Analysis of optimization methods for nonparametric estimation of probability density in large samples

Abstract

The article proposes a procedure for selecting the blur factor of kernel functions for nonparametric density estimation of a one-dimensional random variable given large amounts of statistical data, for example, obtained via the remote sensing of natural objects. The proposed procedure uses regression density estimation. A procedure is presented for synthesizing a regression density estimate. The estimate synthesis is based on the original sample compression by decomposing the range of a random variable. To this end, the Heinhold-Gaede rule and a formula for choosing the optimal number of sampling intervals are applied.
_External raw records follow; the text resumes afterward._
#[export] Instance taskinfo_from_json : FromJson TaskInfo :=
  fun j => match j with
           | JObject kvs =>
               let? id := req_field kvs "taskUid" in
               let? iu := opt_field kvs "indexUid" in
               let? st := req_field kvs "status" in
               let? ty := req_field (A:=string) kvs "type" in
               Ok {| ti_task_uid := id; ti_index_uid := iu; ti_status := st;
                     ti_type := type_of_string ty |}
           | _ => Err (json_error "invalid type: expected struct TaskInfo")
           end.

(** [derive(Deserialize)] of [Task]; an index creation carries its
    primary key in [details]. *)
Definition task_type_of (ty : string) (details : option json) : TaskType :=
  if String.eqb ty "indexCreation" then
    match details with
    | Some (JObject d) =>
        match opt_field (A:=string) d "primaryKey" with
        | Ok pk => IndexCreation pk
        | Err _ => IndexCreation None
        end
    | _ => IndexCreation None
    end
  else type_of_string ty.

#[export] Instance task_from_json : FromJson Task :=
  fun j => match j with
           | JObject kvs =>
               let? id := req_field kvs "uid" in
               let? iu := opt_field kvs "indexUid" in
               let? st := req_field kvs "status" in
               let? ty := req_field (A:=string) kvs "type" in
               let? det := json_field kvs "details" in
               let? err := opt_field kvs "error" in
               Ok {| task_uid := id; task_index_uid := iu; task_status := st;
                     task_type := task_type_of ty det; task_error := err |}
           | _ => Err (json_error "invalid type: expected enum Task")
           end.

(** ** The server-side life cycle *)

Inductive status_step : TaskStatus -> TaskStatus -> Prop :=
| step_process : status_step Enqueued Processing
| step_succeed : status_step Processing Succeeded
| step_fail : status_step Processing Failed
| step_cancel : status_step Processing Canceled.

Definition status_reachable : TaskStatus -> TaskStatus -> Prop := rtc status_step.

(** ** The poller *)

(** The world's clock, in milliseconds; [sleep_for] is the timer future
    the loop awaits between polls. *)
Class Clock (W : Type) := {
  now : W -> nat;
  sleep_for : nat -> W -> W;
  now_sleep_for d w : now (sleep_for d w) = now w + d
}.

(** Defaults owned by the poller (interval 50 ms, timeout 5 s). *)
Definition DEFAULT_INTERVAL : nat := 50.
Definition DEFAULT_TIMEOUT : nat := 5000.

Section Poller.
  Context {W : Type} `{CK : Clock W}.
  (** Fetching a task by id through the dispatcher. *)
  Variable get_task : nat -> io W Error Task.

Fixpoint wait_loop (fuel : nat) (task_id : nat) (interval timeout start : nat) (w : W)
    : option (result Task Error * W) :=
    match fuel with
    | O => None
    | S fuel' =>
        match get_task task_id w with
        | (Err e, w1) => Some (Err e, w1)
        | (Ok t, w1) =>
            if is_terminal (task_status t) then Some (Ok t, w1)
            else if (timeout <? now w1 - start)%nat then Some (Err Timeout, w1)
            else wait_loop fuel' task_id interval timeout start (sleep_for interval w1)
        end
    end.

  (** [wait_for_completion(task, interval, timeout)]: [None] picks the
      default; the deadline is measured from the clock at the call. *)
Definition wait_for_completion (fuel : nat) (task_id : nat)
      (interval timeout : option nat) (w : W) : option (result Task Error * W) :=
    wait_loop fuel task_id (default DEFAULT_INTERVAL interval)
      (default DEFAULT_TIMEOUT timeout) (now w) w.
End Poller.

(** [Task::try_make_index]: a succeeded index creation becomes a live
    handle on the same client; any other task is handed back. *)
Definition try_make_index (c : Client) (t : Task) : result Index Task :=
  match task_status t, task_type t, task_index_uid t with
  | Succeeded, IndexCreation _, Some index_uid => Ok (client_index c index_uid)
  | _, _, _ => Err t
  end.

(** ** The poller's theorems *)

Section PollerProofs.
  Context {W : Type} `{CK : Clock W}.
  Variable get_task : nat -> io W Error Task.

  (** One turn of the loop, as the three outcomes of a fetch. *)
Lemma wait_loop_S fuel task_id interval timeout start w :
    wait_loop get_task (S fuel) task_id interval timeout start w
    = match get_task task_id w with
      | (Err e, w1) => Some (Err e, w1)
      | (Ok t, w1) =>
          if is_terminal (task_status t) then Some (Ok t, w1)
          else if (timeout <? now w1 - start)%nat then Some (Err Timeout, w1)
          else wait_loop get_task fuel task_id interval timeout start (sleep_for interval w1)
      end.
  Proof. reflexivity. Qed.

  (** More fuel does not change a result once there is one. *)
Lemma wait_loop_fuel_mono fuel fuel' task_id interval timeout start w r :
    wait_loop get_task fuel task_id interval timeout start w = Some r ->
    fuel <= fuel' ->
    wait_loop get_task fuel' task_id interval timeout start w = Some r.
  Proof.
    revert fuel' w. induction fuel as [|f IH]; intros fuel' w H Hle; [discriminate|].
    destruct fuel' as [|f']; [lia|]. rewrite wait_loop_S in *.
    destruct (get_task task_id w) as [[t|e] w1]; [|done].
    destruct (is_terminal _); [done|]. case_match; [done|].
    apply IH; [done|lia].
  Qed.

  (** Safety.  A task the poller returns is in a terminal status. *)
Theorem wait_loop_terminal_gen fuel task_id interval timeout start w t w' :
    wait_loop get_task fuel task_id interval timeout start w = Some (Ok t, w') ->
    is_terminal (task_status t) = true.
  Proof.
    revert w. induction fuel as [|f IH]; intros w H; [discriminate|].
    rewrite wait_loop_S in H.
    destruct (get_task task_id w) as [[t1|e] w1]; [|discriminate].
    destruct (is_terminal (task_status t1)) eqn:Ht; [by injection H as -> _|].
    case_match; [discriminate|]. eauto.
  Qed.

  (** A service that answers every fetch of the task with a task that is
      not finished can only end the loop with [Timeout]. *)
Lemma wait_loop_stuck fuel task_id interval timeout start w r w' :
    (forall w, match get_task task_id w with
               | (Ok t, _) => is_terminal (task_status t) = false
               | (Err _, _) => False
               end) ->
    wait_loop get_task fuel task_id interval timeout start w = Some (r, w') -> r = Err Timeout.
  Proof.
    intros Hs. revert w. induction fuel as [|f IH]; intros w H; [discriminate|].
    rewrite wait_loop_S in H. specialize (Hs w).
    destruct (get_task task_id w) as [[t|e] w1]; [|done].
    rewrite Hs in H. case_match; [by injection H as <-|]. eauto.
  Qed.

  (** Every fetch takes at least [lat_min] and at most [lat_max]
      milliseconds of the world's clock. *)
  Variables lat_min lat_max : nat.
  Hypothesis get_task_latency : forall id w,
    now w + lat_min <= now (snd (get_task id w)) <= now w + lat_max.

Lemma get_task_now id w t w1 :
    get_task id w = (t, w1) -> now w + lat_min <= now w1 <= now w + lat_max.
  Proof. intros Heq. pose proof (get_task_latency id w) as Hl. by rewrite Heq in Hl. Qed.

Lemma wait_loop_progress interval timeout task_id start f w :
    start <= now w ->
    timeout < now w - start + f * (interval + lat_min) ->
    is_Some (wait_loop get_task (S f) task_id interval timeout start w).
  Proof.
    revert w. induction f as [|f IH]; intros w Hs Hb; rewrite wait_loop_S;
      destruct (get_task task_id w) as [[t|e] w1] eqn:Hg; [|by eexists| |by eexists];
      apply get_task_now in Hg; (destruct (is_terminal _); [by eexists|]);
      (destruct (Nat.ltb_spec timeout (now w1 - start)); [by eexists|]).
    - lia.
    - apply IH; rewrite ?now_sleep_for; lia.
  Qed.

  (** Termination.  When every turn of the loop advances the clock
      (a positive interval, or fetches that take time), the poller returns
      within [timeout / (interval + lat_min) + 2] fetches. *)
Theorem wait_loop_terminates_gen fuel task_id interval timeout w :
    0 < interval + lat_min ->
    timeout / (interval + lat_min) + 2 <= fuel ->
    is_Some (wait_loop get_task fuel task_id interval timeout (now w) w).
  Proof.
    intros Hd Hf.
    destruct (wait_loop_progress interval timeout task_id (now w)
                (timeout / (interval + lat_min) + 1) w) as [r Hr].
    - lia.
    - pose proof (Nat.mul_succ_div_gt timeout (interval + lat_min)). nia.
    - exists r. eapply wait_loop_fuel_mono; [exact Hr|lia].
  Qed.

  Hypothesis get_task_no_timeout : forall id w, fst (get_task id w) <> Err Timeout.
The article considers two approaches to selecting the blur factor of regression density estimation using the conventional method and that proposed by the authors to optimize nonparametric density estimation. The conventional method for optimizing nonparametric density estimation is based on minimizing its standard deviation. In the proposed method, the choice of the blur factors of kernel functions relies on the conditions for the minimum approximation error of regression density estimation. The article analyzes the approximation properties of regression density estimation using two optimization methods. The conditions of their competence in estimating the probability densities of random variables following lognormal distribution are established. The results obtained for a one-dimensional random variable can be used to optimize the regression density estimation of a multi-dimensional random variable.